Interest rates communicate the value of resources over time. For example, if you take out a loan, then the interest rate tells you how much you must to pay in order to keep that money over the life of the loan. The interest rate also reflects how much the lender will be compensated in exchange for parting with their funds. On the consumer side, the interest rate reflects the price that the borrower is willing to pay in order to avoid delaying a purchase.
When a business borrows, the interest rate reflects the minimal amount of value that they would need to create in order to make an accounting profit. For example, if a business borrows $100 for one year at an interest rate of 5%, then they need to earn $105 by the time that they repay the loan in order to break even with zero profit. The business would need to earn more than 5% in order to earn a profit on their borrowing and investment venture.
The longer the business takes to repay their loan, the more interest that accrues. And, the higher the interest rate, the more they need to earn in order to repay their loan.
This logic applies to all production because all production takes time. If production takes very little time, then the impact of the interest cost is miniscule. But, if production takes longer, then interest rates become increasingly relevant. These kinds of products include trees, cheese, wine, livestock, etc. Anything that ages, ferments, or has a lengthy production process will be more sensitive to the cost of borrowing.
How?
The growth pattern for most (all?) goods looks similar. Below-left is a growth chart for dairy cows . Notice that calves grow quickly at first, and their growth slows over time. For the sake of argument, let’s say that the change in value of a cow mimics the change in weight (Yes, I know that dairy and beef cows are different, but the principle is the same). Below-right is the monthly percent change. Even at an age of 25 months a cow is still growing in value at 2.4% per month or 33% per year.

Of course, there is a risk that some cows don’t survive to slaughter, lowering the expected growth rate. Since most cattle are slaughtered between 18 and 24 months of age, their growth rate at the time of slaughter is 4.4%-2.7% per month. As the interest rate at which farmers borrow rises, the optimal age at slaughter falls. Otherwise, the spread between the growth rate and the interest rate could go negative. Even so, what an investment! If you can borrow at, say, 8% per year, then you’ll make money hand-over-fist on the spread.
Except… Cows cost money to raise, and most of that cost is feed. According to the production indicators and estimated returns published by the USDA, the cost of feed in February of 2023 was $158.11 per hundred pounds of beef. The selling price of beef was $161.07. That leaves $2.96 or a profit of 1.87% earned over the course of 1.5-1.75 years. That investment is starting to look a lot less good, especially since it doesn’t include the cost of maintaining facilities, insurance, etc. It’s no wonder that farmers and ranchers are serious about their subsidies. Clearly, with such tight margins, farmers and ranchers are going to look good and hard at the interest rates that they pay on their debt. And, they do have debt.

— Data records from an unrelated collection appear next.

Definition is_safe_url (parse : string -> option Url) (url : string) : bool :=
  match parse url with
  | None => false
  | Some parsed =>
      if negb (String.eqb (scheme parsed) "http") && negb (String.eqb (scheme parsed) "https") then false
      else match host_str parsed with
      | None => false
      | Some h =>
          if internal_name h then false
          else
            let private := match host parsed with
                           | Some (HostIpv4 v4) => is_private_ipv4 v4
                           | Some (HostIpv6 v6) => is_private_ip (V6 v6)
                           | _ => false
                           end in
            negb private
      end
  end.

(** ** CIDR blocks *)

Section blocks.
Local Open Scope N_scope.

Definition v4_bits (a : Ipv4Addr) : N := o0 a * 2^24 + o1 a * 2^16 + o2 a * 2^8 + o3 a.
Definition v6_bits (a : Ipv6Addr) : N :=
  s0 a * 2^112 + s1 a * 2^96 + s2 a * 2^80 + s3 a * 2^64 + s4 a * 2^48 + s5 a * 2^32 + s6 a * 2^16 + s7 a.

(** [base/len] contains [addr], for addresses of [w] bits. *)
Definition in_block (w : N) (addr : N) (block : N * N) : Prop :=
  addr / 2^(w - block.2) = block.1 / 2^(w - block.2).

(** 0/8, 10/8, 127/8, 169.254/16, 172.16/12, 192.168/16 *)
Definition private_v4_blocks : list (N * N) :=
  [(0, 8); (10 * 2^24, 8); (127 * 2^24, 8); (169 * 2^24 + 254 * 2^16, 16);
   (172 * 2^24 + 16 * 2^16, 12); (192 * 2^24 + 168 * 2^16, 16)].

(** ::1/128, fc00::/7, fe80::/10 and the IPv4 blocks below ::ffff:0:0/96 *)
Definition private_v6_blocks : list (N * N) :=
  [(1, 128); (0xfc00 * 2^112, 7); (0xfe80 * 2^112, 10)] ++
  map (fun b => (0xffff * 2^32 + b.1, b.2 + 96)) private_v4_blocks.

Lemma div_mul_add a b k : b < k -> (a * k + b) / k = a.
Proof. intros H. rewrite N.div_add_l by lia. rewrite N.div_small by done. lia. Qed.

Lemma in_blocks_cons w addr b l :
  (exists b', In b' (b :: l) /\ in_block w addr b') <-> in_block w addr b \/ exists b', In b' l /\ in_block w addr b'.
Proof. simpl. naive_solver. Qed.
Lemma in_blocks_nil w addr : (exists b', In b' [] /\ in_block w addr b') <-> False.
Proof. simpl. naive_solver. Qed.

Lemma v4_top8 a : v4_ok a -> v4_bits a / 2^24 = o0 a.
Proof.
  unfold v4_ok, v4_bits. intros H.
  replace (_ + o3 a) with (o0 a * 2^24 + (o1 a * 2^16 + o2 a * 2^8 + o3 a)) by lia. apply div_mul_add. lia.
Qed.
Lemma v4_top16 a : v4_ok a -> v4_bits a / 2^16 = o0 a * 2^8 + o1 a.
Proof.
  unfold v4_ok, v4_bits. intros H.
  replace (_ + o3 a) with ((o0 a * 2^8 + o1 a) * 2^16 + (o2 a * 2^8 + o3 a)) by lia. apply div_mul_add. lia.
Qed.
Lemma v4_top12 a : v4_ok a -> v4_bits a / 2^20 = o0 a * 2^4 + o1 a / 2^4.
Proof.
  intros H. replace (2^20) with (2^16 * 2^4) by done. rewrite <-N.Div0.div_div, v4_top16 by done.
  replace (o0 a * 2^8 + o1 a) with (o0 a * 2^4 * 2^4 + o1 a) by lia. by rewrite N.div_add_l.
Qed.

Lemma is_private_ipv4_spec a : v4_ok a ->
  is_private_ipv4 a = true <-> exists b, In b private_v4_blocks /\ in_block 32 (v4_bits a) b.
Proof.
  intros Ha. pose proof Ha as (H0 & H1 & H2 & H3). unfold private_v4_blocks.
  rewrite !in_blocks_cons, in_blocks_nil. unfold in_block. cbn [fst snd].
  change (32 - 8) with 24. change (32 - 16) with 16. change (32 - 12) with 20.
  rewrite v4_top8, v4_top16, v4_top12 by done.
  change (0 / 2^24) with 0. change (10 * 2^24 / 2^24) with 10. change (127 * 2^24 / 2^24) with 127.
  change ((169 * 2^24 + 254 * 2^16) / 2^16) with 43518. change ((172 * 2^24 + 16 * 2^16) / 2^20) with 2753.
  change ((192 * 2^24 + 168 * 2^16) / 2^16) with 49320.
  unfold is_private_ipv4, v4_is_private, v4_is_loopback, v4_is_link_local, v4_is_unspecified.
  rewrite !orb_true_iff, !andb_true_iff, !N.eqb_eq, !N.leb_le.
  assert (16 <= o1 a <= 31 <-> o1 a / 2^4 = 1) as Hdiv.
  { change (2^4) with 16. split; [intros; symmetry; apply N.div_unique with (o1 a - 16); lia|].
    intros Hd. pose proof (N.div_mod' (o1 a) 16) as Hm. rewrite Hd in Hm.
    assert (o1 a mod 16 < 16) by (apply N.mod_lt; lia). clear Hd.
    generalize dependent (o1 a mod 16). intros; lia. }
  assert (o1 a / 2^4 < 16) by (apply N.Div0.div_lt_upper_bound; lia).
  generalize dependent (o1 a / 2^4). intros q Hq Hlt. lia.
Qed.

Lemma land_high x k : x < 2^16 -> k <= 16 -> N.land x (N.ldiff (N.ones 16) (N.ones k)) = x / 2^k * 2^k.
Proof.
  intros Hx Hk. rewrite <-N.shiftr_div_pow2, <-N.shiftl_mul_pow2, <-N.ldiff_ones_r.
  replace (N.land x (N.ldiff (N.ones 16) (N.ones k))) with (N.ldiff (N.land x (N.ones 16)) (N.ones k)).
  - by rewrite N.land_ones, N.mod_small.
  - apply N.bits_inj. intros i. by rewrite !N.ldiff_spec, !N.land_spec, !N.ldiff_spec, andb_assoc.
Qed.

Lemma split_unique a b c d k : b < k -> d < k -> a * k + b = c * k + d <-> a = c /\ b = d.
Proof.
  intros Hb Hd. split; [|by intros [-> ->]]. intros E.
  assert (a = c) as ->; [|lia]. rewrite <-(div_mul_add a b k Hb), E. by apply div_mul_add.
Qed.

(** A block below a common prefix of 96 bits. *)
Lemma in_block_below hi low base len pre : low < 2^32 -> base < 2^32 -> len <= 32 ->
  in_block 128 (hi * 2^32 + low) (pre * 2^32 + base, len + 96) <-> hi = pre /\ in_block 32 low (base, len).
Proof.
  intros Hl Hb Hn. unfold in_block. cbn [fst snd]. replace (128 - (len + 96)) with (32 - len) by lia.
  assert (2^32 = 2^len * 2^(32 - len)) as E by (rewrite <-N.pow_add_r; f_equal; lia).
  assert (forall x y, y < 2^32 -> (x * 2^32 + y) / 2^(32 - len) = x * 2^len + y / 2^(32 - len)) as Hdiv.
  { intros x y _. rewrite E, N.mul_assoc. by rewrite N.div_add_l by (apply N.pow_nonzero; lia). }
  assert (forall y, y < 2^32 -> y / 2^(32 - len) < 2^len) as Hlt.
  { intros y Hy. apply N.Div0.div_lt_upper_bound. rewrite N.mul_comm, <-E. done. }
  rewrite !Hdiv by done. apply split_unique; auto.
Qed.

Definition v6_high (a : Ipv6Addr) : N :=
  s0 a * 2^80 + s1 a * 2^64 + s2 a * 2^48 + s3 a * 2^32 + s4 a * 2^16 + s5 a.
Definition v6_low (a : Ipv6Addr) : N := s6 a * 2^16 + s7 a.

Lemma v6_bits_split a : v6_bits a = v6_high a * 2^32 + v6_low a.
Proof. unfold v6_bits, v6_high, v6_low. lia. Qed.

Lemma v6_top a k : v6_ok a -> k <= 16 -> v6_bits a / 2^(112 + k) = s0 a / 2^k.
Proof.
  unfold v6_ok. intros H Hk. rewrite N.pow_add_r, <-N.Div0.div_div. f_equal. unfold v6_bits.
  replace (_ + s7 a) with (s0 a * 2^112 + (s1 a * 2^96 + s2 a * 2^80 + s3 a * 2^64 + s4 a * 2^48 +
    s5 a * 2^32 + s6 a * 2^16 + s7 a)) by lia. apply div_mul_add. lia.
Qed.

(** The address an IPv4-mapped one stands for has the low 32 bits. *)
Lemma mapped_bits a m : v6_ok a -> to_ipv4_mapped a = Some m -> v4_ok m /\ v4_bits m = v6_low a /\ v6_high a = 65535.
Proof.
  unfold v6_ok, to_ipv4_mapped. intros H. destruct (_ && _) eqn:E; [|done]. intros [= <-].
  rewrite !andb_true_iff, !N.eqb_eq in E. unfold v4_ok, v4_bits, v6_low, v6_high; cbn.
  pose proof (N.div_mod' (s6 a) 256). pose proof (N.div_mod' (s7 a) 256).
  assert (s6 a mod 256 < 256) by (apply N.mod_lt; lia). assert (s7 a mod 256 < 256) by (apply N.mod_lt; lia).
  assert (s6 a / 256 < 256) by (apply N.Div0.div_lt_upper_bound; lia).
  assert (s7 a / 256 < 256) by (apply N.Div0.div_lt_upper_bound; lia). lia.
Qed.

Lemma not_mapped_high a : v6_ok a -> to_ipv4_mapped a = None -> v6_high a <> 65535.
Proof.
  unfold v6_ok, to_ipv4_mapped. intros H. destruct (_ && _) eqn:E; [done|]. intros _ Hh.
  apply not_true_iff_false in E. apply E. rewrite !andb_true_iff, !N.eqb_eq. unfold v6_high in Hh. lia.
Qed.

Lemma v4_blocks_bounded : Forall (fun b => b.1 < 2^32 /\ b.2 <= 32) private_v4_blocks.
Proof. repeat constructor. all: cbn; lia. Qed.

Lemma in_mapped_blocks a : v6_ok a ->
  (exists b, In b (map (fun b => (0xffff * 2^32 + b.1, b.2 + 96)) private_v4_blocks) /\ in_block 128 (v6_bits a) b)
  <-> v6_high a = 65535 /\ exists b, In b private_v4_blocks /\ in_block 32 (v6_low a) b.
Proof.
  intros H. pose proof v4_blocks_bounded as Hb. rewrite List.Forall_forall in Hb.
  assert (v6_low a < 2^32) as Hl by (unfold v6_ok, v6_low in *; lia).
  assert (forall b, In b private_v4_blocks ->
    in_block 128 (v6_bits a) (0xffff * 2^32 + b.1, b.2 + 96) <-> v6_high a = 65535 /\ in_block 32 (v6_low a) b) as Hin.
  { intros [base len] Hin. destruct (Hb _ Hin). rewrite v6_bits_split. by apply in_block_below. }
  split.
  - intros (b & (b0 & <- & Hin0)%in_map_iff & Hblk). apply Hin in Hblk as [? ?]; [|done]. eauto.
  - intros (Hh & b & Hin0 & Hblk). exists (0xffff * 2^32 + b.1, b.2 + 96).
    split; [apply in_map_iff; by exists b|]. by apply Hin.
Qed.

Lemma v6_loopback_spec a : v6_ok a -> v6_is_loopback a = true <-> v6_bits a = 1.
Proof.
  unfold v6_ok, v6_is_loopback, v6_bits. intros H. rewrite !andb_true_iff, !N.eqb_eq. lia.
Qed.

Lemma top_bits_test x k m y : x < 2^16 -> k <= 16 -> m = N.ldiff (N.ones 16) (N.ones k) ->
  (N.land x m =? y * 2^k) = true <-> x / 2^k = y.
Proof.
  intros Hx Hk ->. rewrite land_high by done. rewrite N.eqb_eq, N.mul_cancel_r; [done|].
  apply N.pow_nonzero. lia.
Qed.

Lemma is_private_ipv6_spec a : v6_ok a ->
  is_private_ip (V6 a) = true <-> exists b, In b private_v6_blocks /\ in_block 128 (v6_bits a) b.
Proof.
  intros H. unfold private_v6_blocks. cbn [app]. rewrite !in_blocks_cons, in_mapped_blocks by done.
  unfold in_block at 1 2 3. cbn [fst snd]. change (128 - 128) with 0. change (128 - 7) with (112 + 9).
  change (128 - 10) with (112 + 6). rewrite !v6_top by (done || lia). change (2^0) with 1. rewrite !N.div_1_r.
  change (0xfc00 * 2^112 / 2^(112 + 9)) with 126. change (0xfe80 * 2^112 / 2^(112 + 6)) with 1018.
  rewrite <-v6_loopback_spec by done. unfold is_private_ip.
  assert (s0 a < 2^16) as H0 by (unfold v6_ok in H; lia).
  pose proof (top_bits_test (s0 a) 9 0xfe00 126 H0 ltac:(lia) eq_refl) as Hula.
  pose proof (top_bits_test (s0 a) 6 0xffc0 1018 H0 ltac:(lia) eq_refl) as Hll.
  change (126 * 2^9) with 0xfc00 in Hula. change (1018 * 2^6) with 0xfe80 in Hll.
  destruct (v6_is_loopback a); [tauto|]. destruct (to_ipv4_mapped a) as [m|] eqn:Em.
  - destruct (mapped_bits a m H Em) as (Hm & Hbits & Hh). rewrite is_private_ipv4_spec by done.
    rewrite Hbits. assert (s0 a = 0) as Hs0 by (unfold v6_high, v6_ok in *; lia). rewrite Hs0 in *.
    split; [tauto|]. intros [?|[E|[E|[_ ?]]]]; [done|by vm_compute in E|by vm_compute in E|done].
  - pose proof (not_mapped_high a H Em). destruct (N.land (s0 a) 0xfe00 =? 0xfc00); [tauto|].
    destruct (N.land (s0 a) 0xffc0 =? 0xfe80); [tauto|]. split; [done|].
    intros [?|[?|[?|[? _]]]]; [done|by apply Hula|by apply Hll|done].
Qed.
End blocks.

(** ** What the check promises *)

Definition ip_ok (ip : IpAddr) : Prop := match ip with V4 a => v4_ok a | V6 a => v6_ok a end.

(** The address lies in one of the private blocks of its family. *)
Definition in_private_block (ip : IpAddr) : Prop :=
  match ip with
  | V4 a => exists b, In b private_v4_blocks /\ in_block 32 (v4_bits a) b
  | V6 a => exists b, In b private_v6_blocks /\ in_block 128 (v6_bits a) b
  end.

(** The octet, segment and mask tests of [is_private_ip] are exactly
    membership in the CIDR blocks 0/8, 10/8, 127/8, 169.254/16, 172.16/12,
    192.168/16, their images below ::ffff:0:0/96, ::1/128, fc00::/7 and fe80::/10. *)
Theorem is_private_ip_correct ip : ip_ok ip -> is_private_ip ip = true <-> in_private_block ip.
Proof. destruct ip as [a|a]; [apply is_private_ipv4_spec|apply is_private_ipv6_spec]. Qed.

However, the recent increase in beef prices is not caused by higher interest rates.
That 1.87% profit margin is at prices and costs from February 2023. Since 2020, the price of cattle feed ingredients (grain, bean, and oil) peaked in the summer of 2022 and are still substantially more expensive than pre-Covid (see below). That means that cows getting slaughtered right now were raised on more expensive feed. This February 2024, the cost of feed per 100lb. of cattle was $191.80. But the cattle selling price was only $180.75. That’s a $11.05 loss for cattle raising. Wholesale prices of cattle might be up recently, but the cost of feed is up by more. It’s not the cattle farmers who are benefiting from the high beef prices. In fact, they’re getting squeezed hard.
There is good news. The cost of feed ingredients has been falling recently, which means that beef farmers should begin to see some relief if the recent trend continues. For Consumers, the price of beef is already down from its 2023 peak.